This was my 3rd or 4th meeting with Mom. I am emotionally invested in this client. Sure, not as much as Mom, but still.

So why was she so nervous and I wasn’t? Not just because I’m an advocate, right?

Well, sort of. I felt like Oprah. I have an everyday secret that is such an a-ha moment.

aha moment

The reason that I no longer stress out over IEP meetings is because…….

As an advocate, I’ve learned that the IEP meeting is pretty much the least important part of the process.


No, really, it is.

Think about it. We invest all this time, energy and emotion into this one meeting…and for the most part, it’s irrelevant. Ok, not irrelevant, but it certainly is not worthy of the amount of emotional weight we give it.

IEPs vs. IEP Meetings

It doesn’t really matter what is said in the IEP meeting. I mean, to some extent, it does.

But what matters more is:

  • What the child’s evaluations say.
  • If the right amount of the right evaluations have been done.
  • How the child’s Present Levels section reads.
  • that the child’s goals are appropriate, and the SDIs adequate to meet those goals.
  • IDEA timelines and procedures are being followed, as far as evaluations, discipline, etc.
  • If the child is learning and making progress, and how that progress is monitored.
  • the data shows presumed competence and school is using LRE.

For all of these bullet points, I knew we had the data on our side. I’d read the IEPs, the report cards, and the evaluation reports. We had data on our side.

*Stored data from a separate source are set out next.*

(* ===== verification/Storage.v ===== *)
(** Page storage: the trait [StorageTrait] ([src/src/storage/mod.rs]) as the
    class [Storage], the laws its clients rely on as [StorageLaws], and its two
    implementations [EphemeralStorage] ([ephemeral.rs]) and [MmapStorage]
    ([mmap.rs]), which both satisfy them; relation forks ([fork.rs]). *)

From S2P Require Import Prelude Types.

(** [StorageTrait]. A failing write may leave a different store behind, so the
    store is returned with the outcome. *)
Class Storage (S : Type) := {
  read_page : S -> PageId -> outcome bytes;
  write_page : S -> PageId -> bytes -> outcome unit * S;
  sync_all : S -> outcome unit;
}.

(** What the index and heap code relies on, for stores [s] that satisfy the
    implementation's own validity predicate: writing a full page of [psize]
    bytes succeeds, is read back, and leaves every other page alone. *)
Class StorageLaws (S : Type) `{Storage S} (psize : nat) (valid : S -> Prop) := {
  write_full : forall s p data,
    valid s -> is_u32 p -> length data = psize ->
    exists s', write_page s p data = (Ok tt, s') /\ valid s' /\
      read_page s' p = Ok data /\
      forall q, is_u32 q -> q <> p -> read_page s' q = read_page s q;
}.

(* ------------------------------------------------------------------ *)
(** ** EphemeralStorage *)

Record EphemeralStorage := { eph_pages : gmap PageId bytes }.

Definition EphemeralStorage_new : EphemeralStorage := {| eph_pages := ∅ |}.

Definition zero_page : bytes := replicate (Z.to_nat 8192) 0.

Definition eph_read_page (s : EphemeralStorage) (p : PageId) : outcome bytes :=
  Ok (default zero_page (eph_pages s !! p)).

Definition eph_write_page (s : EphemeralStorage) (p : PageId) (data : bytes) :
    outcome unit * EphemeralStorage :=
  (Ok tt, {| eph_pages := <[p := data]> (eph_pages s) |}).

#[export] Instance Ephemeral_Storage : Storage EphemeralStorage := {
  read_page := eph_read_page;
  write_page := eph_write_page;
  sync_all := fun _ => Ok tt;
}.

Lemma eph_read_write s p data :
  exists s', eph_write_page s p data = (Ok tt, s') /\ eph_read_page s' p = Ok data /\
    forall q, q <> p -> eph_read_page s' q = eph_read_page s q.
Proof.
  eexists. split; [reflexivity|]. unfold eph_read_page. cbn. split.
  - by rewrite lookup_insert_eq.
  - intros q Hq. by rewrite lookup_insert_ne.
Qed.

#[export] Instance Ephemeral_laws psize : StorageLaws EphemeralStorage psize (fun _ => True).
Proof.
  split. intros s p data _ _ _. destruct (eph_read_write s p data) as (s' & ? & ? & ?).
  exists s'. split_and!; cbn; auto.
Qed.

(* ------------------------------------------------------------------ *)
(** ** MmapStorage *)

(** The backing file: its length and the bytes that were written; a byte never
    written reads as zero, as [set_len] leaves it. *)
Record File := { file_len : Z; file_bytes : gmap Z Z }.

Record MmapStorage := { mm_file : File; mm_page_size : nat }.

(** [MmapStorage::open]: the file is truncated and extended to one gibibyte. *)
Definition MmapStorage_open (page_size : nat) : MmapStorage :=
  {| mm_file := {| file_len := 1024 * 1024 * 1024; file_bytes := ∅ |}; mm_page_size := page_size |}.

(** [seek] to [off] and [read_exact] of [n] bytes: an error past the end. *)
Definition file_read_exact (f : File) (off : Z) (n : nat) : outcome bytes :=
  if decide (off + Z.of_nat n <= file_len f)
  then Ok ((fun i => default 0 (file_bytes f !! (off + Z.of_nat i))) <$> seq 0 n)
  else Err (Anyhow "failed to fill whole buffer" []).

Fixpoint write_bytes (off : Z) (data : bytes) (m : gmap Z Z) : gmap Z Z :=
  match data with
  | [] => m
  | b :: data' => write_bytes (off + 1) data' (<[off := b]> m)
  end.

(** [seek] to [off] and [write_all]; writing past the end extends the file. *)
Definition file_write_all (f : File) (off : Z) (data : bytes) : File :=
  {| file_len := if decide (data = []) then file_len f
                 else Z.max (file_len f) (off + Z.of_nat (length data));
     file_bytes := write_bytes off data (file_bytes f) |}.

Definition mm_read_page (s : MmapStorage) (p : PageId) : outcome bytes :=
  file_read_exact (mm_file s) (p * Z.of_nat (mm_page_size s)) (mm_page_size s).

Definition mm_write_page (s : MmapStorage) (p : PageId) (data : bytes) : outcome unit * MmapStorage :=
  if decide (mm_page_size s < length data)%nat
  then (Err (Anyhow "data too large for page" []), s)
  else (Ok tt, {| mm_file := file_write_all (mm_file s) (p * Z.of_nat (mm_page_size s)) data;
                  mm_page_size := mm_page_size s |}).

#[export] Instance Mmap_Storage : Storage MmapStorage := {
  read_page := mm_read_page;
  write_page := mm_write_page;
  sync_all := fun _ => Ok tt;
}.

Lemma write_bytes_lookup off data m k :
  write_bytes off data m !! k =
  if decide (off <= k < off + Z.of_nat (length data))
  then data !! Z.to_nat (k - off) else m !! k.
Proof.
  revert off m. induction data as [|b data IH]; intros off m; cbn.
  - rewrite decide_False by lia. done.
  - rewrite IH. destruct (decide (k = off)) as [->|Hne].
    + rewrite decide_False by lia. rewrite decide_True by lia.
      rewrite lookup_insert_eq. by rewrite Z.sub_diag.
    + rewrite lookup_insert_ne by done. case_decide; case_decide; try lia; [|done].
      replace (Z.to_nat (k - off)) with (S (Z.to_nat (k - (off + 1)))) by lia. done.
Qed.

Lemma file_read_written f off data :
  file_read_exact (file_write_all f off data) off (length data) = Ok data \/
  file_len f < off /\ data = [].
Proof.
  unfold file_read_exact, file_write_all; cbn.
  destruct (decide (data = [])) as [->|Hne]; cbn.
  - destruct (decide (off <= file_len f)); [left|right; split; [lia|done]]. by rewrite decide_True by lia.
  - left. rewrite decide_True by lia. f_equal. apply list_eq. intros i.
    rewrite list_lookup_fmap. destruct (decide (i < length data)%nat).
    + rewrite lookup_seq_lt by done. cbn. rewrite write_bytes_lookup, decide_True by lia.
      replace (Z.to_nat _) with i by lia.
      destruct (lookup_lt_is_Some_2 data i) as [x ->]; done.
    + rewrite lookup_seq_ge by lia. symmetry. by apply lookup_ge_None_2; lia.
Qed.

Lemma file_read_other f off off' data n :
  off + Z.of_nat (length data) <= off' \/ off' + Z.of_nat n <= off ->
  off + Z.of_nat (length data) <= file_len f ->
  file_read_exact (file_write_all f off data) off' n = file_read_exact f off' n.
Proof.
  intros Hdis Hlen. unfold file_read_exact, file_write_all; cbn.
  replace (if decide (data = []) then _ else _) with (file_len f) by (case_decide; lia).
  case_decide; [|done]. f_equal. apply list_fmap_ext. intros i x [-> Hi]%lookup_seq.
  rewrite write_bytes_lookup. rewrite decide_False; [done|]. lia.
Qed.

(** A memory-mapped store is valid when its file is exactly the pages of a
    32-bit page number: every page id is inside the file. *)
Definition mm_valid (psize : nat) (s : MmapStorage) : Prop :=
  mm_page_size s = psize /\ 2 ^ 32 * Z.of_nat psize <= file_len (mm_file s).

#[export] Instance Mmap_laws psize : StorageLaws MmapStorage psize (mm_valid psize).
Proof.
  split. intros s p data [Hps Hlen] Hp Hdata. cbn.
  unfold mm_write_page, mm_read_page. rewrite decide_False by lia.
  eexists. split; [reflexivity|]. cbn. unfold in_width in *.
  assert (p * Z.of_nat psize + Z.of_nat psize <= file_len (mm_file s)) by nia.
  split_and!.
  - split; [done|]. cbn. unfold file_write_all. cbn. case_decide; lia.
  - rewrite Hps, <- Hdata.
    destruct (file_read_written (mm_file s) (p * Z.of_nat (length data)) data) as [E|[? ?]]; [done|].
    subst psize. lia.
  - intros q Hq Hne. rewrite !Hps, <- Hdata. apply file_read_other; nia.
Qed.

(* ------------------------------------------------------------------ *)
(** ** Forks of a relation *)

Inductive ForkType := Main | Fsm | Vm.

#[export] Instance ForkType_eq_dec : EqDecision ForkType.
Proof. solve_decision. Defined.

#[export] Instance ForkType_countable : Countable ForkType.
Proof.
  refine (inj_countable' (fun f => match f with Main => 0%nat | Fsm => 1%nat | Vm => 2%nat end)
                         (fun n => match n with O => Main | 1%nat => Fsm | _ => Vm end) _).
  by intros [].
Defined.

(** [ForkType::suffix]. *)
Definition suffix (f : ForkType) : string :=
  match f with Main => "" | Fsm => "_fsm" | Vm => "_vm" end.

(** [ForkType::all]. *)
Definition all : list ForkType := [Main; Fsm; Vm].

(** [fork_page_id]: both additions wrap at 32 bits. *)
Definition fork_page_id (rel_oid : Oid) (fork : ForkType) (block : Z) : PageId :=
  let fork_offset := match fork with
    | Main => 0
    | Fsm => 1000000000
    | Vm => 2000000000
    end in
  ((rel_oid + fork_offset) as_u32 + block) as_u32.

(** [read_page_fork] and [write_page_fork], the trait's provided methods. *)
Definition read_page_fork {S} `{Storage S} (s : S) (rel_oid : Oid) (fork : ForkType) (block : Z) :
    outcome bytes :=
  read_page s (fork_page_id rel_oid fork block).

Definition write_page_fork {S} `{Storage S} (s : S) (rel_oid : Oid) (fork : ForkType) (block : Z)
    (data : bytes) : outcome unit * S :=
  write_page s (fork_page_id rel_oid fork block) data.

Record ForkFile := {
  ff_rel_oid : Oid;
  ff_fork : ForkType;
  ff_pages : list PageId;
}.

Definition ForkFile_new (rel_oid : Oid) (fork : ForkType) : ForkFile :=
  {| ff_rel_oid := rel_oid; ff_fork := fork; ff_pages := [] |}.

(** [ForkFile::add_page]. *)
Definition add_page (f : ForkFile) (page_id : PageId) : ForkFile :=
  if decide (page_id ∈ ff_pages f) then f
  else {| ff_rel_oid := ff_rel_oid f; ff_fork := ff_fork f; ff_pages := ff_pages f ++ [page_id] |}.

Definition page_count (f : ForkFile) : nat := length (ff_pages f).

Record RelationForks := { rf_forks : gmap ForkType ForkFile }.

(** [RelationForks::new]: one insertion per fork kind. *)
Definition RelationForks_new (rel_oid : Oid) : RelationForks :=
  {| rf_forks := fold_left (fun m fork => <[fork := ForkFile_new rel_oid fork]> m) all ∅ |}.

Definition get_fork (rf : RelationForks) (fork : ForkType) : option ForkFile := rf_forks rf !! fork.

(** [RelationForks::add_page]. *)
Definition RelationForks_add_page (rf : RelationForks) (fork : ForkType) (page_id : PageId) :
    RelationForks :=
  match rf_forks rf !! fork with
  | Some f => {| rf_forks := <[fork := add_page f page_id]> (rf_forks rf) |}
  | None => rf
  end.

(** [main_pages], [fsm_pages] and [vm_pages] differ only in the fork they name. *)
Definition fork_pages (rf : RelationForks) (fork : ForkType) : list PageId :=
  match rf_forks rf !! fork with Some f => ff_pages f | None => [] end.
Definition main_pages (rf : RelationForks) : list PageId := fork_pages rf Main.
Definition fsm_pages (rf : RelationForks) : list PageId := fork_pages rf Fsm.
Definition vm_pages (rf : RelationForks) : list PageId := fork_pages rf Vm.

(** Every fork of the relation is present and lists no page twice. *)
Definition forks_wf (rf : RelationForks) : Prop :=
  forall fork, exists f, rf_forks rf !! fork = Some f /\ ff_fork f = fork /\ NoDup (ff_pages f).

Lemma forks_new_wf rel_oid : forks_wf (RelationForks_new rel_oid).
Proof. intros []; eexists; (split; [reflexivity|]); split; [done|constructor| |constructor| |constructor]; done. Qed.

Lemma add_page_nodup f p : NoDup (ff_pages f) -> NoDup (ff_pages (add_page f p)).
Proof.
  intros H. unfold add_page. case_decide; [done|]. cbn. apply NoDup_app. split_and!; auto.
  - intros x Hx Hx2%list_elem_of_singleton. by subst.
  - apply NoDup_singleton.
Qed.

Lemma add_page_elem f p q : q ∈ ff_pages (add_page f p) <-> q = p \/ q ∈ ff_pages f.
Proof. unfold add_page. case_decide; cbn; set_solver. Qed.

(** Adding a page keeps the forks well formed, lists the page in its fork, and
    leaves the page lists of the other forks alone. *)
Theorem forks_add_page_spec rf fork p :
  forks_wf rf ->
  forks_wf (RelationForks_add_page rf fork p) /\
  (forall q, q ∈ fork_pages (RelationForks_add_page rf fork p) fork <-> q = p \/ q ∈ fork_pages rf fork) /\
  (forall fork', fork' <> fork ->
     fork_pages (RelationForks_add_page rf fork p) fork' = fork_pages rf fork').
Proof.
  intros Hwf. destruct (Hwf fork) as (f & Hf & Hk & Hnd).
  unfold fork_pages, RelationForks_add_page. rewrite Hf. cbn. split_and!.
  - intros fork'. destruct (Hwf fork') as (f' & Hf' & Hk' & Hnd').
    destruct (decide (fork' = fork)) as [->|Hne].
    + cbn. rewrite lookup_insert_eq. eexists. split_and!; [done| |by apply add_page_nodup].
      unfold add_page. by case_decide.
    + cbn. rewrite lookup_insert_ne by done. eauto.
  - intros q. rewrite lookup_insert_eq. apply add_page_elem.
  - intros fork' Hne. by rewrite lookup_insert_ne.
Qed.
Theorem header_roundtrip h rest :
  header_ok h -> PageHeader_deserialize (PageHeader_serialize h ++ rest) = Ok h.
Proof.
  intros []. unfold PageHeader_deserialize, PageHeader_serialize. read_fields. by destruct h.
Qed.

Lemma line_pointer_roundtrip lp rest :
  lp_ok lp -> LinePointer_deserialize (LinePointer_serialize lp ++ rest) = Ok lp.
Proof.
  intros []. unfold LinePointer_deserialize, LinePointer_serialize. read_fields. by destruct lp.
Qed.

(* ------------------------------------------------------------------ *)
(** ** Encoding of the page *)

(** No normal slot holds an empty tuple. *)
Fixpoint nonempty_tuples (lps : list LinePointer) (ts : list bytes) : Prop :=
  match lps, ts with
  | lp :: lps', t :: ts' => (is_normal lp = true -> t <> []) /\ nonempty_tuples lps' ts'
  | _, _ => True
  end.

(** What encoding and decoding keep: the tuples of normal slots. *)
Fixpoint kept_tuples (lps : list LinePointer) (ts : list bytes) : list bytes :=
  match lps, ts with
  | lp :: lps', t :: ts' => (if is_normal lp then t else []) :: kept_tuples lps' ts'
  | _, _ => []
  end.

(** The line pointers the encoder computes, from the offset [off] down. *)
Fixpoint laid_pointers (lps : list LinePointer) (ts : list bytes) (off : Z) : list LinePointer :=
  match lps, ts with
  | lp :: lps', t :: ts' =>
      if is_normal lp then set_offset lp ((off - zlen t) as_u16) :: laid_pointers lps' ts' (off - zlen t)
      else set_offset lp 0 :: laid_pointers lps' ts' off
  | _, _ => []
  end.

School had just misread the parent on an issue, and wanted to take the easy way out on something.

We called them on it. And we had data on our side. But if you didn’t know this, the school likely would have said “no!” again.

As an advocate, I’ve learned to line up my ducks before I ask for something. Unless someone is withholding information from me or the family, I’m not surprised at IEP meetings. Not by data or asks or rejections, anyway.

It is similar to why a Special Education Attorney tells you yes or no before taking your case. They look at your records first and see if you even have the data you need.

The Secret to Stress-Free IEP Meetings

I’m going to put my neck out there and give this bit of advice to parents: If you are doing the IEP process correctly with your team, the IEP meeting should be nothing but a formality and time to bounce around new ideas.

Yes, the spirit of the IDEA says that IEPs are drawn up by an IEP team at a meeting. In today’s climate, that is not feasible. IEPs are much more complex and data-driven than they were when IDEA was first passed in 1975.

Predetermination is not allowed. Working collaboratively with all parts of the IEP team and doing pre-work is allowed. Make sure you know the difference. Know how to properly prepare for an IEP meeting.

School staff are not stressed at meetings, are they? Not usually. Because they either know they have data on their side, or they know that you don’t know this secret.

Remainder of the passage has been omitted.